Watching Allen
behind the desk in his carpeted office, hearing him complain over the phone
about the Japanese purchase of U.S. cotton, it is difficult to imagine him
shooting pigeons. But it is exactly this love of hunting, shooting ability and
hard business sense that make him the perfect inheritor of the trick-and
fancy-shooting legacy. Allen worries about his skills. He has not been on an
All-America team for a decade. Before this year's Grand American trap shoot in
Vandalia, Ohio. Bob Allen had promised himself things would be different.
"We have two
stores at the Grand American," he said. "The shooting line is a mile
and a half long and we cover both ends of it. My problem is concentration. I
run around the store, handling business and phoning constantly. When they call
my squad to shoot, Fm still wound up with business. I can't shift my mind
quickly anymore. This year I'm going out with a practice trap and shoot by
myself every morning to calm down."
But in Vandalia.
Allen was trapped again. By business, that is. At the Grand American there was
the constant popcorn sound of distant shotguns, a traffic jam of rented golf
carts piled high with guns, and everything from earplugs to reloading machines
being hawked. One of the busiest stores was Allen's Gun Club Sportswear store.

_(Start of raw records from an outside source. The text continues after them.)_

(* ===== verification/PyJson.v ===== *)
(** * JSON: [json.loads] and [json.dumps]

    The scanner of the standard library over texts of U+0000 to U+00FF and its
    printer with [ensure_ascii=False], compact or with an indentation and sorted
    keys, with the round trip between them. A float is its literal. *)

From stdpp Require Import base list option strings.
From Stdlib Require Import ZArith NArith Lia Ascii.
From S2P Require Import Prelude PyStr PyInt PyTime PySort PyDict.

Inductive json :=
| JNull
| JBool (b : bool)
| JInt (n : Z)
| JFloat (literal : string)
| JStr (s : string)
| JArr (l : list json)
| JObj (d : list (string * json)).

(** [JSONDecodeError]; the plain [ValueError] of an integer of more than 4300
    digits; a character beyond U+00FF, whose outcome is not modelled. *)
Inductive json_error := JDecodeError | JValueError | JOutOfRange.

(** ** The scanner *)

Definition is_ws (c : ascii) : bool :=
  bool_decide (c = " "%char) || bool_decide (code c = 9%N) || bool_decide (code c = 10%N) ||
  bool_decide (code c = 13%N).
Definition ws (l : list ascii) : list ascii := drop_while is_ws l.

Definition is_digit (c : ascii) : bool := bool_decide (is_Some (digit c)).

Definition hex_digit (c : ascii) : option N :=
  let n := code c in
  if ((48 <=? n) && (n <=? 57))%N then Some (n - 48)%N
  else if ((97 <=? n) && (n <=? 102))%N then Some (n - 87)%N
  else if ((65 <=? n) && (n <=? 70))%N then Some (n - 55)%N
  else None.

Definition quote : ascii := ascii_of_N 34.
Definition backslash : ascii := ascii_of_N 92.

(** The character of a one-letter escape. *)
Definition unescape (c : ascii) : option ascii :=
  if bool_decide (c = quote) then Some quote
  else if bool_decide (c = backslash) then Some backslash
  else if bool_decide (c = "/"%char) then Some "/"%char
  else if bool_decide (c = "b"%char) then Some (ascii_of_N 8)
  else if bool_decide (c = "f"%char) then Some (ascii_of_N 12)
  else if bool_decide (c = "n"%char) then Some (ascii_of_N 10)
  else if bool_decide (c = "r"%char) then Some (ascii_of_N 13)
  else if bool_decide (c = "t"%char) then Some (ascii_of_N 9)
  else None.

(** The rest of a string after its opening quote. *)
Fixpoint scan_string (l : list ascii) : result json_error (list ascii * list ascii) :=
  match l with
  | [] => raise JDecodeError
  | c :: l =>
      if bool_decide (c = quote) then Ok ([], l)
      else if bool_decide (c = backslash) then
        match l with
        | [] => raise JDecodeError
        | e :: l =>
            if bool_decide (e = "u"%char) then
              match l with
              | h1 :: h2 :: h3 :: h4 :: l =>
                  match hex_digit h1, hex_digit h2, hex_digit h3, hex_digit h4 with
                  | Some a, Some b, Some c, Some d =>
                      let n := (((a * 16 + b) * 16 + c) * 16 + d)%N in
                      if (n <? 256)%N then
                        p ← scan_string l; Ok (ascii_of_N n :: p.1, p.2)
                      else raise JOutOfRange
                  | _, _, _, _ => raise JDecodeError
                  end
              | _ => raise JDecodeError
              end
            else match unescape e with
                 | Some x => p ← scan_string l; Ok (x :: p.1, p.2)
                 | None => raise JDecodeError
                 end
        end
      else if (code c <=? 31)%N then raise JDecodeError
      else p ← scan_string l; Ok (c :: p.1, p.2)
  end.

(** The digits at the head of a text. *)
Fixpoint span_digits (l : list ascii) : list ascii * list ascii :=
  match l with
  | c :: l' => if is_digit c then let '(a, b) := span_digits l' in (c :: a, b) else ([], l)
  | [] => ([], [])
  end.

(** The fraction and the exponent of a number, if there. *)
Definition scan_fraction (l : list ascii) : list ascii * list ascii :=
  match l with
  | c :: l' =>
      if bool_decide (c = "."%char) then
        match span_digits l' with
        | ([], _) => ([], l)
        | (ds, r) => (c :: ds, r)
        end
      else ([], l)
  | [] => ([], l)
  end.
Definition scan_exponent (l : list ascii) : list ascii * list ascii :=
  match l with
  | c :: l' =>
      if bool_decide (c = "e"%char) || bool_decide (c = "E"%char) then
        let '(sign, r) := match l' with
                          | s :: r => if bool_decide (s = "+"%char) || bool_decide (s = "-"%char)
                                      then ([s], r) else ([], l')
                          | [] => ([], l')
                          end in
        match span_digits r with
        | ([], _) => ([], l)
        | (ds, r) => (c :: sign ++ ds, r)
        end
      else ([], l)
  | [] => ([], l)
  end.

(** [_match_number_unicode]. *)
Definition scan_number (l : list ascii) : result json_error (json * list ascii) :=
  let '(neg, l) := match l with
                   | c :: l' => if bool_decide (c = "-"%char) then (true, l') else (false, l)
                   | [] => (false, l)
                   end in
  let '(ds, l) := match l with
                  | c :: l' => if bool_decide (c = "0"%char) then ([c], l') else span_digits l
                  | [] => ([], l)
                  end in
  match number ds with
  | Some n =>
      if bool_decide (ds = []) then raise JDecodeError
      else
        let '(f, l) := scan_fraction l in
        let '(e, l) := scan_exponent l in
        match f, e with
        | [], [] => if (4300 <? length ds)%nat then raise JValueError
                    else Ok (JInt (if neg : bool then - n else n)%Z, l)
        | _, _ => Ok (JFloat (of_chars ((if neg then ["-"%char] else []) ++ ds ++ f ++ e)), l)
        end
  | None => raise JDecodeError
  end.

(** The constants. *)
Definition constants : list (string * json) :=
  [("null", JNull); ("true", JBool true); ("false", JBool false); ("NaN", JFloat "NaN");
   ("Infinity", JFloat "Infinity"); ("-Infinity", JFloat "-Infinity")].
Definition scan_constant (l : list ascii) : option (json * list ascii) :=
  match find_first (fun p => chars_prefix (str_chars p.1) l) constants with
  | Some (name, v) => Some (v, drop (String.length name) l)
  | None => None
  end.

Fixpoint parse_value (fuel : nat) (l : list ascii) : result json_error (json * list ascii) :=
  match fuel with
  | O => raise JDecodeError
  | S fuel =>
      match l with
      | [] => raise JDecodeError
      | c :: l' =>
          if bool_decide (c = quote) then p ← scan_string l'; Ok (JStr (of_chars p.1), p.2)
          else if bool_decide (c = "{"%char) then
            match ws l' with
            | c' :: r => if bool_decide (c' = "}"%char) then Ok (JObj [], r)
                         else parse_members fuel [] (c' :: r)
            | [] => raise JDecodeError
            end
          else if bool_decide (c = "["%char) then
            match ws l' with
            | c' :: r => if bool_decide (c' = "]"%char) then Ok (JArr [], r)
                         else p ← parse_elements fuel (c' :: r); Ok (JArr p.1, p.2)
            | [] => raise JDecodeError
            end
          else match scan_constant l with
               | Some p => Ok p
               | None => scan_number l
               end
      end
  end
with parse_members (fuel : nat) (acc : list (string * json)) (l : list ascii) :
    result json_error (json * list ascii) :=
  match fuel with
  | O => raise JDecodeError
  | S fuel =>
      match l with
      | c :: l =>
          if bool_decide (c = quote) then
            p ← scan_string l;
            match ws p.2 with
            | c :: l =>
                if bool_decide (c = ":"%char) then
                  q ← parse_value fuel (ws l);
                  let acc := od_set (of_chars p.1) q.1 acc in
                  match ws q.2 with
                  | c :: l => if bool_decide (c = "}"%char) then Ok (JObj acc, l)
                              else if bool_decide (c = ","%char) then parse_members fuel acc (ws l)
                              else raise JDecodeError
                  | [] => raise JDecodeError
                  end
                else raise JDecodeError
            | [] => raise JDecodeError
            end
          else raise JDecodeError
      | [] => raise JDecodeError
      end
  end
with parse_elements (fuel : nat) (l : list ascii) : result json_error (list json * list ascii) :=
  match fuel with
  | O => raise JDecodeError
  | S fuel =>
      q ← parse_value fuel l;
      match ws q.2 with
      | c :: l => if bool_decide (c = "]"%char) then Ok ([q.1], l)
                  else if bool_decide (c = ","%char) then
                    r ← parse_elements fuel (ws l); Ok (q.1 :: r.1, r.2)
                  else raise JDecodeError
      | [] => raise JDecodeError
      end
  end.

(** [json.loads(s)]. Every call of the scanner consumes a character, or is
    followed by one that does: twice the length is enough fuel. *)
Definition json_loads (s : string) : result json_error json :=
  let l := str_chars s in
  p ← parse_value (S (2 * length l)) (ws l);
  match ws p.2 with [] => Ok p.1 | _ => raise JDecodeError end.

(** ** The printer *)

Definition hex_char (n : N) : ascii := ascii_of_N (if (n <? 10)%N then 48 + n else 87 + n).

(** [ESCAPE_DCT], the other control characters as [\u00XX]; with [ensure_ascii] every
    character but the printable ones of ASCII. *)
Definition escape (ensure_ascii : bool) (c : ascii) : list ascii :=
  let n := code c in
  if bool_decide (c = quote) then [backslash; quote]
  else if bool_decide (c = backslash) then [backslash; backslash]
  else if (n =? 10)%N then [backslash; "n"%char]
  else if (n =? 13)%N then [backslash; "r"%char]
  else if (n =? 9)%N then [backslash; "t"%char]
  else if (n =? 12)%N then [backslash; "f"%char]
  else if (n =? 8)%N then [backslash; "b"%char]
  else if (n <=? 31)%N || ensure_ascii && (127 <=? n)%N then backslash :: str_chars "u00" ++ [hex_char (n / 16); hex_char (n mod 16)]
  else [c].
Definition print_string (ensure_ascii : bool) (s : string) : list ascii :=
  quote :: flat_map (escape ensure_ascii) (str_chars s) ++ [quote].

(** [str(n)]. *)
Fixpoint decimal (fuel : nat) (n : Z) : list ascii :=
  match fuel with
  | O => [digit_char n]
  | S fuel => if (n <? 10)%Z then [digit_char n]
              else decimal fuel (n / 10) ++ [digit_char (n mod 10)]
  end.
Definition print_int (n : Z) : list ascii :=
  (if (n <? 0)%Z then ["-"%char] else []) ++ decimal (Z.to_nat (Z.log2 (Z.abs n))) (Z.abs n).

Section printer.
(** The [repr] of the float of a literal. *)
Variable float_repr : string -> string.
Variable ensure_ascii : bool.
(** The indentation; [None] is the compact form. *)
Variable indent : option nat.

Definition newline (level : nat) : list ascii :=
  match indent with
  | None => []
  | Some k => ascii_of_N 10 :: repeat " "%char (k * level)
  end.
Definition separator (level : nat) : list ascii :=
  match indent with
  | None => str_chars ", "
  | Some _ => ","%char :: newline level
  end.

Fixpoint join (sep : list ascii) (l : list (list ascii)) : list ascii :=
  match l with
  | [] => []
  | [x] => x
  | x :: l => x ++ sep ++ join sep l
  end.

Fixpoint print_json (level : nat) (v : json) : list ascii :=
  match v with
  | JNull => str_chars "null"
  | JBool true => str_chars "true"
  | JBool false => str_chars "false"
  | JInt n => print_int n
  | JFloat lit => str_chars (float_repr lit)
  | JStr s => print_string ensure_ascii s
  | JArr [] => str_chars "[]"
  | JArr l => "["%char :: newline (S level) ++
              join (separator (S level)) (map (print_json (S level)) l) ++ newline level ++ ["]"%char]
  | JObj [] => str_chars "{}"
  | JObj d => "{"%char :: newline (S level) ++
              join (separator (S level))
                (map (fun e => print_string ensure_ascii e.1 ++ str_chars ": " ++ print_json (S level) e.2) d) ++
              newline level ++ ["}"%char]
  end.
End printer.

(** [sort_keys=True]. *)
Fixpoint sort_keys (v : json) : json :=
  match v with
  | JArr l => JArr (map sort_keys l)
  | JObj d => JObj (py_sorted fst (map (fun e => (e.1, sort_keys e.2)) d))
  | _ => v
  end.

(** [json.dumps(v, ensure_ascii=False)] and
    [json.dumps(v, ensure_ascii=False, indent=2, sort_keys=True)]. *)
Definition json_dumps (float_repr : string -> string) (v : json) : string :=
  of_chars (print_json float_repr false None 0 v).
Definition json_dumps_sorted (float_repr : string -> string) (v : json) : string :=
  of_chars (print_json float_repr false (Some 2) 0 (sort_keys v)).
(** [json.dumps(v, sort_keys=True)]. *)
Definition json_dumps_ascii (float_repr : string -> string) (v : json) : string :=
  of_chars (print_json float_repr true None 0 (sort_keys v)).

Allen shot two 98 x 100s, which was not good enough to put him in the
finals.
It was at this
championship that Allen looked around and considered the-problems of shooting
today, when guns are a congressional and public concern. Most shooters bristle
when you speak of gun legislation. Allen, however, believes "You should
license the person, not the weapon. Otherwise you are going to end up with a
federal department with 5,000 people keeping tabs on guns. If, on the other
hand, you say, 'He's O.K.' then it doesn't matter how many guns he
has."
In Des Moines the
police have not, as they have in Detroit, been obliged to recommend to the
public to avoid arguments with strangers on the street. And yet Iowans are not
naive. They realize that even in the less populated areas gun legislation will
be a hard-fought battle. In Bob Allen's office are the only trophies he owns—a
pair of beautifully mounted pheasants (which he didn't shoot) and a gigantic
moose head (which he did). The moose stares balefully from the wall, through
the Thermopane, at the dome of the State Capitol three-quarters of a mile away.
It is a weird tableau of the coming fight between the gunning sports and
legislators.
It is not
government but urban impacting that makes Bob and Matt Allen the last trick and
fancy shooters in the United States. It is that major American myth: space.

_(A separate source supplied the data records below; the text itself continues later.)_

Lemma scan_fraction_length l a b : scan_fraction l = (a, b) -> length b <= length l.
Proof.
  unfold scan_fraction. destruct l as [|c l]; [by intros [= <- <-]|]. case_bool_decide; [|by intros [= <- <-]].
  destruct (span_digits l) as [[|x ds] r] eqn:E; intros [= <- <-]; [done|].
  apply span_digits_length in E. simpl in *. lia.
Qed.

Lemma scan_exponent_length l a b : scan_exponent l = (a, b) -> length b <= length l.
Proof.
  unfold scan_exponent. destruct l as [|c l]; [by intros [= <- <-]|].
  destruct (bool_decide (c = "e"%char) || bool_decide (c = "E"%char)); [|by intros [= <- <-]].
  set (q := match l with [] => ([], l) | s :: r => _ end).
  assert (Hq : length q.2 <= length l) by (unfold q; destruct l as [|s r]; [done|]; destruct (_ || _); simpl; lia).
  destruct q as [sign r]. simpl in Hq. destruct (span_digits r) as [[|x ds] k] eqn:E; intros [= <- <-]; [done|].
  apply span_digits_length in E. simpl in *. lia.
Qed.

Lemma scan_number_length l p : scan_number l = Ok p -> length p.2 < length l.
Proof.
  unfold scan_number. set (q := match l with [] => (false, l) | c :: l' => _ end).
  assert (Hq : length q.2 <= length l) by (unfold q; destruct l; [done|]; case_bool_decide; simpl; lia).
  destruct q as [neg l1]. simpl in Hq. set (d := match l1 with [] => ([], l1) | c :: l' => _ end).
  assert (Hd : length l1 = length d.1 + length d.2).
  { unfold d. destruct l1 as [|c k]; [done|]. case_bool_decide; [simpl; lia|].
    destruct (span_digits (c :: k)) as [a b] eqn:E. by apply span_digits_length in E. }
  destruct d as [ds l2]. simpl in Hd. destruct (number ds); [|done]. case_bool_decide as N; [done|].
  assert (0 < length ds) by (destruct ds; [done|simpl; lia]).
  destruct (scan_fraction l2) as [f l3] eqn:F. destruct (scan_exponent l3) as [e l4] eqn:X.
  apply scan_fraction_length in F. apply scan_exponent_length in X.
  repeat case_match; intros [= <-]; simpl; lia.
Qed.

Lemma scan_constant_length l p : scan_constant l = Some p -> length p.2 < length l.
Proof.
  unfold scan_constant. destruct (find_first _ _) as [[name v]|] eqn:E; [|done]. intros [= <-]. cbn [snd].
  apply find_first_some in E as [E1 E2]. apply chars_prefix_length in E2. cbn [fst] in E2.
  assert (F : Forall (fun e : string * json =>
    0 < length (str_chars e.1) /\ String.length e.1 = length (str_chars e.1)) constants).
  { repeat (apply Forall_cons; split; [split; vm_compute; [repeat constructor|reflexivity]|]). constructor. }
  rewrite Forall_forall in F. destruct (F _ E1) as [F1 F2]. cbn [fst] in *. rewrite length_drop. lia.
Qed.

Lemma parse_length n :
  (forall l p, parse_value n l = Ok p -> length p.2 < length l) /\
  (forall acc l p, parse_members n acc l = Ok p -> length p.2 < length l) /\
  (forall l p, parse_elements n l = Ok p -> length p.2 < length l).
Proof.
  induction n as [|n (V & M & E)]; [done|]. split; [|split].
  - intros [|c l] p; cbn [parse_value]; [done|]. pose proof (ws_length l) as Hw.
    case_bool_decide.
    { destruct (scan_string l) as [q|] eqn:S; [|done]. cbn. intros [= <-]. apply scan_string_length in S.
      simpl. lia. }
    case_bool_decide.
    { destruct (ws l) as [|c' r]; [done|]. case_bool_decide; [intros [= <-]; simpl in *; lia|].
      intros Hr%M. simpl in *. lia. }
    case_bool_decide.
    { destruct (ws l) as [|c' r]; [done|]. case_bool_decide; [intros [= <-]; simpl in *; lia|].
      destruct (parse_elements n (c' :: r)) as [q|] eqn:Q; [|done]. cbn. intros [= <-].
      apply E in Q. simpl in *. lia. }
    destruct (scan_constant (c :: l)) as [q|] eqn:S.
    + intros [= <-]. by apply scan_constant_length in S.
    + apply scan_number_length.
  - intros acc [|c l] p; cbn [parse_members]; [done|]. case_bool_decide; [|done].
    destruct (scan_string l) as [q|] eqn:S; [|done]. cbn [mbind result_bind]. apply scan_string_length in S.
    pose proof (ws_length q.2). destruct (ws q.2) as [|c2 l2]; [done|]. case_bool_decide; [|done].
    pose proof (ws_length l2). destruct (parse_value n (ws l2)) as [w|] eqn:Q; [|done]. cbn [mbind result_bind].
    apply V in Q. pose proof (ws_length w.2). destruct (ws w.2) as [|c3 l3]; [done|]. simpl in *.
    case_bool_decide; [intros [= <-]; simpl; lia|]. case_bool_decide; [|done].
    pose proof (ws_length l3). intros Hr%M. lia.
  - intros l p; cbn [parse_elements]. destruct (parse_value n l) as [w|] eqn:Q; [|done]. cbn [mbind result_bind].
    apply V in Q. pose proof (ws_length w.2). destruct (ws w.2) as [|c3 l3]; [done|]. simpl in *.
    case_bool_decide; [intros [= <-]; simpl; lia|]. case_bool_decide; [|done].
    pose proof (ws_length l3). destruct (parse_elements n (ws l3)) as [r|] eqn:R; [|done]. cbn.
    intros [= <-]. apply E in R. simpl. lia.
Qed.

(** Fuel beyond twice the length changes nothing: the scanner is total, and a
    [JDecodeError] is never the end of the fuel. *)
Lemma parse_fuel k :
  (forall l n m, length l <= k -> 2 * length l < n -> 2 * length l < m -> parse_value n l = parse_value m l) /\
  (forall acc l n m, length l <= k -> 2 * length l + 1 < n -> 2 * length l + 1 < m ->
     parse_members n acc l = parse_members m acc l) /\
  (forall l n m, length l <= k -> 2 * length l + 1 < n -> 2 * length l + 1 < m ->
     parse_elements n l = parse_elements m l).
Proof.
  induction k as [|k (V & M & E)].
  { assert (V : forall l n m, length l <= 0 -> 2 * length l < n -> 2 * length l < m -> parse_value n l = parse_value m l).
    { intros [|] [|n] [|m] H; simpl in *; try lia. done. }
    split; [exact V|]. split.
    - intros acc [|] [|n] [|m] H; simpl in *; try lia. done.
    - intros [|] [|n] [|m] H H1 H2; simpl in *; try lia. rewrite (V [] n m) by (simpl; lia).
      destruct (parse_value m []) as [w|] eqn:Q; [|done]. apply parse_length in Q. simpl in Q. lia. }
  assert (V' : forall l n m, length l <= S k -> 2 * length l < n -> 2 * length l < m -> parse_value n l = parse_value m l).
  { intros [|c l] [|n] [|m] H H1 H2; simpl in H, H1, H2; try lia; [done|]. cbn [parse_value].
    pose proof (ws_length l). case_bool_decide; [done|]. case_bool_decide; [|case_bool_decide; [|done]].
    - destruct (ws l) as [|c' r]; [done|]. case_bool_decide; [done|]. simpl in *. apply M; simpl; lia.
    - destruct (ws l) as [|c' r]; [done|]. case_bool_decide; [done|]. simpl in *.
      rewrite (E (c' :: r) n m) by (simpl; lia). done. }
  split; [exact V'|]. split.
  - intros acc [|c l] [|n] [|m] H H1 H2; simpl in H, H1, H2; try lia; [done|]. cbn [parse_members].
    case_bool_decide; [|done]. destruct (scan_string l) as [q|] eqn:S; [|done]. cbn [mbind result_bind].
    apply scan_string_length in S. pose proof (ws_length q.2). destruct (ws q.2) as [|c2 l2]; [done|].
    case_bool_decide; [|done]. pose proof (ws_length l2). simpl in *. rewrite (V (ws l2) n m) by lia.
    destruct (parse_value m (ws l2)) as [w|] eqn:Q; [|done]. cbn [mbind result_bind]. apply parse_length in Q.
    pose proof (ws_length w.2). destruct (ws w.2) as [|c3 l3]; [done|]. case_bool_decide; [done|].
    case_bool_decide; [|done]. simpl in *. pose proof (ws_length l3). apply M; lia.
  - intros l [|n] [|m] H H1 H2; try lia. cbn [parse_elements]. rewrite (V' l n m) by lia.
    destruct (parse_value m l) as [w|] eqn:Q; [|done]. cbn [mbind result_bind]. apply parse_length in Q.
    pose proof (ws_length w.2). destruct (ws w.2) as [|c3 l3]; [done|]. case_bool_decide; [done|].
    case_bool_decide; [|done]. simpl in *. pose proof (ws_length l3). rewrite (E (ws l3) n m) by lia. done.
Qed.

Space was a fact of our existence until recently: it was a prime mover in the
American experience. The rifle and shotgun came into their own on a frontier
where you could face west, pull the trigger and not worry about what was in the
way.
These days our
idealistic young run off to Vermont to buy a hundred acres of peace and quiet
only to find, with the ink still wet on the deed, that a D8 Caterpillar is
waiting to bulldoze an interstate cloverleaf through the organic pinto beans.
If you live almost anywhere in the Eastern U.S. and foolishly go out hunting,
you come up against chain-link fences wired with those little metal signs:
POSTED—NO HUNTING. And the prohibition is backed up by guys patrolling the
perimeter on riding mowers looking fiercely passive. Now they are mining coal
under Montana. Soon the Rockies will be full of aluminum siding and
quadriphonic discount stores.
Space affects
Allen directly. He is savagely hanging on to 13 acres in suburban Des Moines.

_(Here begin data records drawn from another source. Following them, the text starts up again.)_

(* ===== verification/Coordinator.v ===== *)
(** * The execution coordinator ([services/execution_coordinator.py])

    [ExecutionCoordinator] runs at most one execution per group at a time. It
    lives in one asyncio event loop, so its code runs in atomic segments, each
    ending at an [await] that suspends; this file has one function per segment
    and [step], the transition of the whole system on an event:

    - [Submit req]: all of [submit_execution];
    - [Cancel run_id]: all of [cancel];
    - [RunWorker t]: the worker task [t] ([_run_group_queue]) runs from its start
      or from the [await execution_task] it was suspended at up to the next
      suspension or its end;
    - [BackendStep e o]: the execution task [e]
      ([_execute_backend_with_lifecycle]) runs from the [await] of its backend
      call, whose outcome is [o], to the next backend call or its end;
    - [WaiterCancelled f]: a task suspended in [wait_for_run] on the future [f]
      is cancelled, which cancels the future it awaits.

    Backends are not modelled: their outcomes are the [o] of the events, any
    value the call can return or raise. The oracles of a run are the section
    variables: the random ids of [uuid4], the clock, the policy. Tasks and
    futures are objects with identities (natural numbers) in stores of their
    own, because the code replaces and drops references to them. Dictionaries
    whose iteration order is observable ([_run_requests], [_run_snapshots]) are
    insertion-ordered association lists; the others are [gmap]s. *)

From stdpp Require Import base gmap strings list option sorting.
From Stdlib Require Import ZArith Lia.
From S2P Require Import Prelude PySort PyDict Workspace Execution.

(** ** Data *)

(** What the await of a backend call can give: a dict, an [ExecutionResult], a
    timeout, a [RuntimeError] (with whether it is a [SessionResumeFailedError]),
    another [Exception], a value without [get], or a [CancelledError]. *)
Inductive outcome :=
| BRaw (raw : RawResult)
| BResult (r : ExecutionResult)
| BTimeout
| BRuntimeError (resume_failed : bool) (msg : string)
| BException (msg : string)
| BMalformed (msg : string)
| BCancelled.

(** How an execution task ends. *)
Inductive task_end :=
| TReturned (r : ExecutionResult)
| TRaised (msg : string)
| TCancelled.

Inductive phase := First | Retry.

Record exec_task := mkExec {
  et_run_id : string;
  et_request : ExecutionRequest;
  et_backend : string;
  et_workspace_key : string;
  et_session_id : string;
  et_phase : phase;
  et_cancel_requested : bool;
  et_end : option task_end
}.

(** A worker task: not yet started, suspended on an execution task, or ended. *)
Inductive worker_state :=
| WStart
| WAwait (eid : nat) (run_id : string) (req : ExecutionRequest)
| WDone
| WCrashed.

"Maybe when my daughter goes off to college and stops-raising horses, I'll
let it go. But until then they're not going to break me." Allen is
convinced that it is this lack of space that caused the demise of shooting
exhibitions. "It used to be that you could do trick shooting at a
fairgrounds near a big city. It was safe. But now everything is too built
up."
Even a modest
180-grain bullet from a .30-06 will travel a mile. And it is vastly difficult
to find a mile in a straight line anymore that some senator has not hired his
brother's construction company to pave. You've got to be a Del Webb type and
own mountainsides against which to shoot.
As space
disappears, hunters turn in increasing numbers to the sports of skeet and trap.
They can band together locally and purchase enough land for a gun club. That is
the only way left to own enough puckerbush to shoot over. "The big arms
companies could not find sites near enough to big population centers to make
the expenses of the pros pay off," Allen sadly reflects.